Definition crowded_machine : Machine Memory :=
  mk_Machine (satp example_machine) 1 (pt_table example_machine)
    (<[1 := set_inner (set_message_last (DEFAULT_MESSAGE_BASE + 4194304 - 8192)
                         (inner (example_impl 1))) (example_impl 1)]> (impls example_machine))
    false (set_words (list_to_map crowded_space ∪ words example_memory) example_memory).

(**  The second loop of the search does not leave room for the message: a
    message of four pages is placed so that it ends one page after the region
    for messages. *)
Lemma message_past_region :
  returns (find_virtual_address 0 16384 MT_Messages crowded_machine)
    (fun _ v => v + 16384 = DEFAULT_MESSAGE_BASE + 4194304 + 4096).
Proof. vm_compute. reflexivity. Qed.

(** Memory that is lent cannot be lent again, whether one of the two loans
    is mutable or not: the second call returns [BadAddress], where the
    documentation says [ShareViolation] for a mutable loan. *)
Theorem lend_shared_refused (first second : bool) :
  returns (lend_memory 4096 2 0 4096 first example_kernel)
    (fun k' _ => fails_with (lend_memory 4096 2 0 4096 second k') BadAddress).
Proof. destruct first, second; vm_compute; reflexivity. Qed.

(** The example with no free page. *)
Definition exhausted_kernel : Kernel Memory :=
  set_machine (set_memory (set_allocations (replicate 64 (Some 1)) example_memory) example_machine)
    example_kernel.

(** Lending memory to a process that has no page table for its messages yet
    stops the kernel when no page is free, although the documentation says that
    the memory is attached to the lender again. *)
Theorem lend_out_of_memory_panics (mutable : bool) :
  lend_memory 4096 2 0 4096 mutable exhausted_kernel = RPanic.
Proof. destruct mutable; vm_compute; reflexivity. Qed.

(** The leaf entry for [virt] in the address space of process [pid]. *)
Definition leaf_of (pid virt : Z) (k : Kernel Memory) : Z :=
  walk_leaf (example_satp pid) virt (memory (machine k)).

(** A call that fails half way keeps what it has lent: of three pages, of
    which the third does not exist, the first two stay lent when [BadAddress] is
    returned.  The process has lost them, since no server will return them. *)
Lemma lend_error_keeps_loan (mutable : bool) :
  match lend_memory 8192 2 0 12288 mutable example_kernel with
  | RErr k' e =>
      e = BadAddress /\
      forallb (fun v => has_flag (leaf_of 1 v k') MMU_S && negb (has_flag (leaf_of 1 v k') MMU_VALID))
        [8192; 12288] = true
  | _ => False
  end.
Proof. destruct mutable; vm_compute; split_and!; reflexivity. Qed.

(** A process can lend a page of the kernel: the page at 12288 is not
    accessible to process 1, but after the loan it is mapped for the user, and
    writable, in process 2.  The pages of a process's message queues are such
    pages. *)
Lemma kernel_page_lent_example :
  has_flag (leaf_of 1 12288 example_kernel) MMU_USER = false /\
  returns (lend_memory 12288 2 0 4096 true example_kernel) (fun k' v =>
    has_flag (leaf_of 2 v k') MMU_USER = true /\ has_flag (leaf_of 2 v k') MMU_W = true /\
    entry_page (leaf_of 2 v k') = entry_page (leaf_of 1 12288 example_kernel)).
Proof. vm_compute. split_and!; reflexivity. Qed.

——

The material above must be written out again in full, exactly.

PROBLEM SOLUTION:
Definition crowded_machine : Machine Memory :=
  mk_Machine (satp example_machine) 1 (pt_table example_machine)
    (<[1 := set_inner (set_message_last (DEFAULT_MESSAGE_BASE + 4194304 - 8192)
                         (inner (example_impl 1))) (example_impl 1)]> (impls example_machine))
    false (set_words (list_to_map crowded_space ∪ words example_memory) example_memory).

(**  The second loop of the search does not leave room for the message: a
    message of four pages is placed so that it ends one page after the region
    for messages. *)
Lemma message_past_region :
  returns (find_virtual_address 0 16384 MT_Messages crowded_machine)
    (fun _ v => v + 16384 = DEFAULT_MESSAGE_BASE + 4194304 + 4096).
Proof. vm_compute. reflexivity. Qed.

(** Memory that is lent cannot be lent again, whether one of the two loans
    is mutable or not: the second call returns [BadAddress], where the
    documentation says [ShareViolation] for a mutable loan. *)
Theorem lend_shared_refused (first second : bool) :
  returns (lend_memory 4096 2 0 4096 first example_kernel)
    (fun k' _ => fails_with (lend_memory 4096 2 0 4096 second k') BadAddress).
Proof. destruct first, second; vm_compute; reflexivity. Qed.

(** The example with no free page. *)
Definition exhausted_kernel : Kernel Memory :=
  set_machine (set_memory (set_allocations (replicate 64 (Some 1)) example_memory) example_machine)
    example_kernel.

(** Lending memory to a process that has no page table for its messages yet
    stops the kernel when no page is free, although the documentation says that
    the memory is attached to the lender again. *)
Theorem lend_out_of_memory_panics (mutable : bool) :
  lend_memory 4096 2 0 4096 mutable exhausted_kernel = RPanic.
Proof. destruct mutable; vm_compute; reflexivity. Qed.

(** The leaf entry for [virt] in the address space of process [pid]. *)
Definition leaf_of (pid virt : Z) (k : Kernel Memory) : Z :=
  walk_leaf (example_satp pid) virt (memory (machine k)).

(** A call that fails half way keeps what it has lent: of three pages, of
    which the third does not exist, the first two stay lent when [BadAddress] is
    returned.  The process has lost them, since no server will return them. *)
Lemma lend_error_keeps_loan (mutable : bool) :
  match lend_memory 8192 2 0 12288 mutable example_kernel with
  | RErr k' e =>
      e = BadAddress /\
      forallb (fun v => has_flag (leaf_of 1 v k') MMU_S && negb (has_flag (leaf_of 1 v k') MMU_VALID))
        [8192; 12288] = true
  | _ => False
  end.
Proof. destruct mutable; vm_compute; split_and!; reflexivity. Qed.

(** A process can lend a page of the kernel: the page at 12288 is not
    accessible to process 1, but after the loan it is mapped for the user, and
    writable, in process 2.  The pages of a process's message queues are such
    pages. *)
Lemma kernel_page_lent_example :
  has_flag (leaf_of 1 12288 example_kernel) MMU_USER = false /\
  returns (lend_memory 12288 2 0 4096 true example_kernel) (fun k' v =>
    has_flag (leaf_of 2 v k') MMU_USER = true /\ has_flag (leaf_of 2 v k') MMU_W = true /\
    entry_page (leaf_of 2 v k') = entry_page (leaf_of 1 12288 example_kernel)).
Proof. vm_compute. split_and!; reflexivity. Qed.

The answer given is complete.